Content starts

(* ===== verification/WeakPrograms.v ===== *)
(** * 06-02 meets the interface of weak pointers

    So the test of 06-02_weak-pointer.rs passes in every execution, and any
    number of threads may use the pointers. *)

From iris.proofmode Require Import proofmode.
From iris.base_logic.lib Require Import invariants ghost_map ghost_var token.
From S2P Require Import Prelude Memory History Lang Runs Logic Rules Std Shares Counted.
From S2P Require Import Arc.
From S2P Require Import WeakApi DataCell Weak WeakArc.

#[export] Instance weak_ptr : WeakImpl WeakPtr.Arc WeakPtr.Weak := {|
  w_new := WeakPtr.new;
  w_downgrade := WeakPtr.downgrade;
  w_upgrade := WeakPtr.upgrade;
  w_read a := p ← WeakPtr.deref a; WeakPtr.read_data p;
  w_get_mut := WeakPtr.get_mut;
  w_put p v := write p (VSome v);
  w_clone := WeakPtr.clone;
  w_clone_weak := WeakPtr.clone_weak;
  w_drop := WeakPtr.drop;
  w_drop_weak := WeakPtr.drop_weak
|}.

Section spec.
Context `{!rustGS Σ, !weakG Σ}.
Context (T : Qp → val → iProp Σ) `{!FracVal T}.
Implicit Types (V : tview) (W : view) (i j k : nat).

(** The ghost names and the addresses. *)
Abbreviation wp_name := ((arc_name * weak_name) * WeakPtr.ArcData)%type.
Implicit Types (γ : wp_name) (a : WeakPtr.Arc) (b : WeakPtr.Weak).

Abbreviation weak_of γ := (WeakPtr.MkWeak γ.2).
Abbreviation arc_of γ := (WeakPtr.MkArc (weak_of γ)).

Definition wp_strong γ k a W : iProp Σ := ⌜a = arc_of γ⌝ ∗ ∃ i, arc_use T γ.1 i k γ.2 W.
Definition wp_alive γ k W : iProp Σ :=
  born (wk_data γ.1.2) (WeakPtr.data_ref_count γ.2) k W.
Definition wp_weak γ b W : iProp Σ := ⌜b = weak_of γ⌝ ∗ ∃ i, weak T γ.1 i γ.2 W.
Definition wp_acr γ W : iProp Σ :=
  credit γ.1.1 (WeakPtr.alloc_ref_count γ.2) W.
Definition wp_dcr γ W : iProp Σ :=
  credit (wk_data γ.1.2) (WeakPtr.data_ref_count γ.2) W.
Definition wp_gone γ W : iProp Σ :=
  ∃ t, gone (wk_data γ.1.2) t ∗ ⌜Coh (WeakPtr.data_ref_count γ.2) t ∈ W⌝.
Definition wp_lent γ k a (r : loc) v W : iProp Σ :=
  ⌜a = arc_of γ ∧ r = WeakPtr.data γ.2⌝ ∗
  ∃ i, lent T γ.1 i k γ.2 W ∗ data_val (wk_cell γ.1.2) 1 (VSome v) W.

#[local] Instance wp_strong_mono γ k a : ViewMono (wp_strong γ k a).
Proof. apply _. Qed.
#[local] Instance wp_alive_mono γ k : ViewMono (wp_alive γ k).
Proof. apply _. Qed.
#[local] Instance wp_weak_mono γ b : ViewMono (wp_weak γ b).
Proof. apply _. Qed.
#[local] Instance wp_lent_mono γ k a r v : ViewMono (wp_lent γ k a r v).
Proof. apply _. Qed.
#[local] Instance wp_gone_mono γ : ViewMono (wp_gone γ).
Proof. intros W W' Hle. iIntros "(%t & $ & %)". iPureIntro. by apply Hle. Qed.

Lemma wpp_wp_upgrade W0 F Q γ b V Φ :
  knows T γ.1.2 γ.2 W0 F Q → W0 ⊆ cur V →
  F -∗ wp_weak γ b (cur V) -∗ wp_acr γ (cur V) -∗ wp_dcr γ (cur V) -∗
  (∀ V', ⌜V ⊆ V'⌝ -∗ ⌜Q 0%Z⌝ -∗ F -∗ wp_weak γ b (cur V') -∗ wp_acr γ (cur V') -∗
     wp_dcr γ (cur V') -∗ Φ None V') ∧
  (∀ n k a V', ⌜V ⊆ V'⌝ -∗ ⌜Q n ∧ n ≠ 0%Z⌝ -∗ F -∗ wp_weak γ b (cur V') -∗
     wp_strong γ k a (cur V') -∗ wp_alive γ k (cur V') -∗ Φ (Some a) V') -∗
  wpp (WeakPtr.upgrade b) V Φ.
Proof.
  iIntros (HQ HW) "HF (-> & %i & Hb) Hk Hd HΦ".
  iApply (wpp_upgrade with "HF Hb Hk Hd"); [done..|]. iSplit.
  - iIntros (V' Hle Hn) "HF Hb". iDestruct "HΦ" as "[HΦ _]".
    iApply ("HΦ" with "[//] [//] HF"). iSplit; [done|]. by iExists i.
  - iIntros (j k n V' Hle Hn) "HF Hb Ha". iDestruct "HΦ" as "[_ HΦ]". rewrite strong_arc_use.
    iDestruct "Ha" as "[Ha Hi]". iApply ("HΦ" with "[//] [//] HF [Hb] [Ha] Hi"); (iSplit; [done|]).
    + by iExists i.
    + by iExists j.
Qed.

Lemma wpp_wp_drop glue (F : iProp Σ) (Q : Z → Prop) γ k a V Φ :
  (∀ h t m c M R (bt o : time) q, h !! t = Some m → h !! S t = None →
     coh_le (WeakPtr.data_ref_count γ.2) h (cur V) t →
     Coh (WeakPtr.data_ref_count γ.2) o ∈ cur V →
     counter_proto (data_part T γ.1.2) None (wk_data γ.1.2) c M R h -∗
     k ↪[arc_handles (wk_data γ.1.2)] (bt, o, q) -∗ alive (wk_data γ.1.2) k -∗ F -∗
     ⌜Q (mval m)⌝) →
  F -∗ wp_strong γ k a (cur V) -∗ wp_alive γ k (cur V) -∗
  (∀ n V', ⌜V ⊆ V'⌝ -∗ ⌜Q n⌝ -∗ ⌜n ≠ 1%Z⌝ -∗ F -∗ wp_acr γ (cur V') -∗ wp_dcr γ (cur V') -∗
     Φ tt V') ∧
  (∀ v V', ⌜V ⊆ V'⌝ -∗ ⌜Q 1%Z⌝ -∗ F -∗ T 1%Qp v -∗
     wpp (glue v) V' (λ _ V2, ∀ V3, ⌜V2 ⊆ V3⌝ -∗ wp_gone γ (cur V3) -∗ wp_acr γ (cur V3) -∗
       wp_dcr γ (cur V3) -∗ Φ tt V3)) -∗
  wpp (WeakPtr.drop glue a) V Φ.
Proof.
  iIntros (HQ) "HF (-> & %i & Ha) Hi HΦ". iDestruct (strong_arc_use with "[$Ha $Hi]") as "Ha".
  iApply (wpp_strong_drop with "HF Ha"); [done|]. iSplit; [by iDestruct "HΦ" as "[$ _]"|].
  iIntros (v V1 t Hle1 Hn) "HF Hg %Ht HT Hd". iDestruct "HΦ" as "[_ HΦ]".
  iApply (wpp_wand with "[HΦ HF HT]"); [by iApply ("HΦ" with "[//] [//] HF")|].
  iIntros ([] V2 Hle2) "HΦ". iIntros (V3 Hle3) "Hk". mono "Hd" Hle2. mono "Hd" Hle3.
  iApply ("HΦ" with "[//] [Hg] Hk Hd"). iExists t. iFrame. iPureIntro.
  destruct Hle2 as [Hle2 _], Hle3 as [Hle3 _]. by apply Hle3, Hle2.
Qed.

#[export] Program Instance weak_ptr_spec : WeakSpec weak_ptr T := {|
  w_name := wp_name;
  w_budget γ := (arc_budget γ.1.1, arc_budget (wk_data γ.1.2));
  w_strong := wp_strong;
  w_alive := wp_alive;
  w_weak := wp_weak;
  w_acr := wp_acr;
  w_dcr := wp_dcr;
  w_gone := wp_gone;
  w_lent := wp_lent;
  w_strong_mono := wp_strong_mono;
  w_alive_mono := wp_alive_mono;
  w_weak_mono := wp_weak_mono;
  w_gone_mono := wp_gone_mono;
  w_lent_mono := wp_lent_mono
|}.
Next Obligation.
  iIntros (v na nd V Φ Hna Hnd) "HT HΦ".
  iApply (wpp_weak_new T v na nd with "HT"); [lia..|]. iIntros (γ x V' Hle [<- <-]) "Ha Hk Hd".
  rewrite strong_arc_use. iDestruct "Ha" as "[Ha Hi]".
  iApply ("HΦ" $! (γ, x) with "[//] [//] [Ha] Hi Hk Hd"). iSplit; [done|]. by iExists 0.
Qed.
Next Obligation.
  iIntros (γ k a V Φ) "(-> & %i & Ha) Hk HΦ". iApply (wpp_downgrade with "Ha Hk").
  iIntros (j V' Hle) "Ha Hb". iApply ("HΦ" with "[//] [Ha]"); (iSplit; [done|]);
    [by iExists i|by iExists j].
Qed.
Next Obligation.
  iIntros (γ k a V Φ) "(-> & %i & %Hok & Ha & Hs & Hl) HΦ". iApply wpp_bind.
  iApply (wpp_deref with "Ha Hs"). iIntros (V1 Hle1) "Ha Hs".
  iApply (wpp_read_data with "Ha Hs"). iIntros (q v V2 Hle2) "HT Hback".
  iApply ("HΦ" with "[%] HT"); [by etrans|]. iIntros "HT". iSplit; [done|]. iExists i.
  iDestruct ("Hback" with "HT") as "[$ $]". by iFrame.
Qed.
Next Obligation.
  iIntros (γ k a V Φ) "(-> & %i & Ha) Hk Hd HΦ". iApply (wpp_arc_clone_strong with "Ha Hk Hd").
  iIntros (j k' V' Hle) "Ha Ha'". rewrite strong_arc_use. iDestruct "Ha'" as "[Ha' Hi]".
  iApply ("HΦ" with "[//] [Ha] [Ha'] Hi"); (iSplit; [done|]); [by iExists i|by iExists j].
Qed.
Next Obligation.
  iIntros (γ b V Φ) "(-> & %i & Hb) Hk HΦ". iApply (wpp_weak_clone with "Hb Hk").
  iIntros (j V' Hle) "Hb Hb'". iApply ("HΦ" with "[//] [Hb]"); (iSplit; [done|]);
    [by iExists i|by iExists j].
Qed.
Next Obligation.
  iIntros (γ b V Φ) "Hb Hk Hd HΦ".
  iApply (wpp_wp_upgrade ∅ True%I (λ _, True) with "[//] Hb Hk Hd");
    [apply knows_nothing|set_solver|]. iSplit.
  - iIntros (V' Hle _) "_". iDestruct "HΦ" as "[HΦ _]". by iApply "HΦ".
  - iIntros (n k a V' Hle _) "_". iDestruct "HΦ" as "[_ HΦ]". by iApply "HΦ".
Qed.
Next Obligation.
  iIntros (γ b k0 V Φ) "Hb Hk Hd Hi HΦ".
  iApply (wpp_wp_upgrade (cur V) _ (λ n, n ≠ 0%Z) with "Hi Hb Hk Hd"); [apply knows_born|done|].
  iSplit; [by iIntros (V' _ ?)|]. iIntros (n k a V' Hle _) "Hi Hb Ha Hk".
  iApply ("HΦ" with "[//] Hb Ha Hk"). iApply (view_mono with "Hi"). apply Hle.
Qed.
Next Obligation.
  iIntros (γ b V Φ) "Hb Hk Hd (%t & #Hg & %Ht) HΦ".
  iApply (wpp_wp_upgrade {[Coh (WeakPtr.data_ref_count γ.2) t]} _ (λ n, n = 0%Z)
    with "Hg Hb Hk Hd"); [exact (knows_gone T γ.1 γ.2 t)|set_solver|].
  iSplit; [|by iIntros (n k a V' _ [-> ?])]. iIntros (V' Hle _) "_". by iApply "HΦ".
Qed.
Next Obligation.
  iIntros (glue γ k a V Φ) "Ha Hi HΦ".
  iApply (wpp_wp_drop _ True%I (λ _, True) with "[//] Ha Hi"); [eauto|]. iSplit.
  - iIntros (n V' Hle _ _) "_". iDestruct "HΦ" as "[HΦ _]". by iApply "HΦ".
  - iIntros (v V' Hle _) "_ HT". iDestruct "HΦ" as "[_ HΦ]".
    iApply (wpp_wand with "[HΦ HT]"); [by iApply ("HΦ" with "[//]")|].
    iIntros ([] V2 _) "HΦ". iIntros (V3 Hle3) "_". by iApply "HΦ".
Qed.
Next Obligation.
  iIntros (glue γ k a k0 V Φ) "Ha Hi Hi0 HΦ".
  iApply (wpp_wp_drop _ (wp_alive γ k0 (cur V)) (λ n, n ≠ 1%Z) with "Hi0 Ha Hi").
  { iIntros (h t m c M R b o q Hm Hf _ _) "HPr Hk Hi Hi0". iDestruct (born_alive with "Hi0") as "Hi0".
    by iApply (counter_alive with "HPr Hk Hi Hi0"). }
  iSplit; [|by iIntros (v V' _ ?)]. iIntros (n V' Hle _ _) "Hi0". mono "Hi0" Hle.
  by iApply ("HΦ" with "[//]").
Qed.
Next Obligation.
  iIntros (glue γ k a V Φ) "Ha Hi Hd HΦ".
  iApply (wpp_wp_drop _ (all_credits (wk_data γ.1.2) (WeakPtr.data_ref_count γ.2) (cur V))
    (λ n, n = 1%Z) with "Hd Ha Hi").
  { iIntros (h t m c M R b o q Hm Hf Hle Ho) "HPr Hk _ Hd".
    by iApply (counter_all_credits with "HPr Hk Hd"). }
  iSplit; [by iIntros (n V' _ -> ?)|]. iIntros (v V' Hle _) "_". by iApply "HΦ".
Qed.
Next Obligation.
  iIntros (glue γ b V Φ) "(-> & %i & Hb) HΦ". by iApply (wpp_drop_weak with "Hb").
Qed.
Next Obligation.
  iIntros (γ k a V Φ) "(-> & %i & Ha) HΦ".
  iApply (wpp_weak_get_mut T (λ _, True)%I (λ _, True) with "[] [//] Ha"); [eauto|]. iSplit.
  - iIntros (n V' Hle _ _) "Ha". iDestruct "HΦ" as "[HΦ _]". iApply ("HΦ" with "[//]").
    iSplit; [done|]. by iExists i.
  - iIntros (v V' Hle) "Hl Hv HT". iDestruct "HΦ" as "[_ HΦ]". iApply ("HΦ" with "[//] [Hl Hv] HT").
    iSplit; [done|]. iExists i. iFrame.
Qed.
Next Obligation.
  iIntros (γ k a V Φ) "(-> & %i & Ha) Hk _ HΦ".
  iApply (wpp_weak_get_mut T (all_credits γ.1.1 (WeakPtr.alloc_ref_count γ.2)) (λ n, n = 1%Z)
    with "[] Hk Ha").
  { iIntros (h t m b o q Hm Hle Ho) "HPr Hi Hk". by iApply (arc_proto_all_credits with "HPr Hi Hk"). }
  iSplit; [by iIntros (n V' _ -> ?)|]. iIntros (v V' Hle) "Hl Hv HT".
  iApply ("HΦ" with "[//] [Hl Hv] HT"). iSplit; [done|]. iExists i. iFrame.
Qed.
Next Obligation.
  iIntros (γ k a r v w V Φ) "([-> ->] & %i & Hl & Hv) HΦ". iApply (wpp_lent_write with "Hl Hv").
  iIntros (V' Hle) "Hl Hv". iApply ("HΦ" with "[//]"). iSplit; [done|]. iExists i. iFrame.
Qed.
Next Obligation.
  iIntros (γ k a r v W) "([-> ->] & %i & Hl & Hv) HT".
  iMod (lent_return with "Hl [Hv HT]") as "Ha"; [iExists v; iFrame|]. iModIntro.
  iSplit; [done|]. by iExists i.
Qed.
End spec.

(** ** What the programs do *)

(** The test of 06-02: all its assertions hold in every execution.  A weak
    pointer can be upgraded while the [Arc] is there, the data is dropped once,
    with the last [Arc], and then no weak pointer can be upgraded.  Such an
    execution exists. *)
Theorem weak_ptr_test_safe :
  safe (weak_test (I := weak_ptr)) (λ σ, out σ = []) (λ o _, o = Ok tt) ∧
  can_end (weak_test (I := weak_ptr)) (Ok tt) [].
Proof.
  split; [|by_running 200%Z].
  apply (weak_test_safe #[rustΣ; weakΣ; tokenΣ]). intros. apply weak_ptr_spec, _.
Qed.

(** C3. Any number of threads that share the data by [Arc] and [Weak] of 06-02:
    each of them upgrades, downgrades, reads, changes the data when [get_mut]
    gives access, and drops its pointers, in any order.  No race, no use after
    free, no double free; readers see one of the values written, and the data
    is dropped at most once. *)
Theorem weak_ptr_crowd_safe v0 v1 kinds
    (Hn : (Z.of_nat (S (S (length kinds + length kinds))) < usize_MAX - 1)%Z) :
  safe (weak_crowd (I := weak_ptr) v0 v1 kinds) (λ σ, dropped_once v0 v1 (out σ))
    (λ o _, o = Ok tt).
Proof.
  apply (weak_crowd_safe #[rustΣ; weakΣ; tokenΣ; ghost_varΣ unit]); [|done].
  intros. apply weak_ptr_spec, _.
Qed.

(** There is an execution in which the other thread is alone in the end,
    changes the data and drops it. *)
Lemma weak_ptr_crowd_safe_witness :
  safe (weak_crowd (I := weak_ptr) (VStr "a") (VStr "b") [true])
    (λ σ, dropped_once (VStr "a") (VStr "b") (out σ)) (λ o _, o = Ok tt) ∧
  can_print (weak_crowd (I := weak_ptr) (VStr "a") (VStr "b") [true])
    [("dropped {}"%string, [VStr "b"])].
Proof.
  split; [apply (weak_ptr_crowd_safe (VStr "a") (VStr "b") [true]); vm_compute; reflexivity|].
  apply (can_print_follow (replicate 40 (0, None) ++ replicate 40 (1, None))).
  vm_compute. reflexivity.
Defined.

(** [get_mut] of 06-02 gives access once the other pointers are gone, and the
    change is seen by the later read. *)
Theorem weak_ptr_update_safe v0 v1 :
  safe (weak_update (I := weak_ptr) v0 v1) (λ σ, out σ = []) (λ o _, o = Ok tt).
Proof.
  apply (weak_update_safe #[rustΣ; weakΣ; ghost_varΣ val]). intros. apply weak_ptr_spec, _.
Qed.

Content ends

▶ _TASK DIRECTIONS_: In the entries above, find each line with the string "changes" and copy it.

▶ _OUTPUT FOR THIS EXERCISE_:
    each of them upgrades, downgrades, reads, changes the data when [get_mut]
    changes the data and drops it. *)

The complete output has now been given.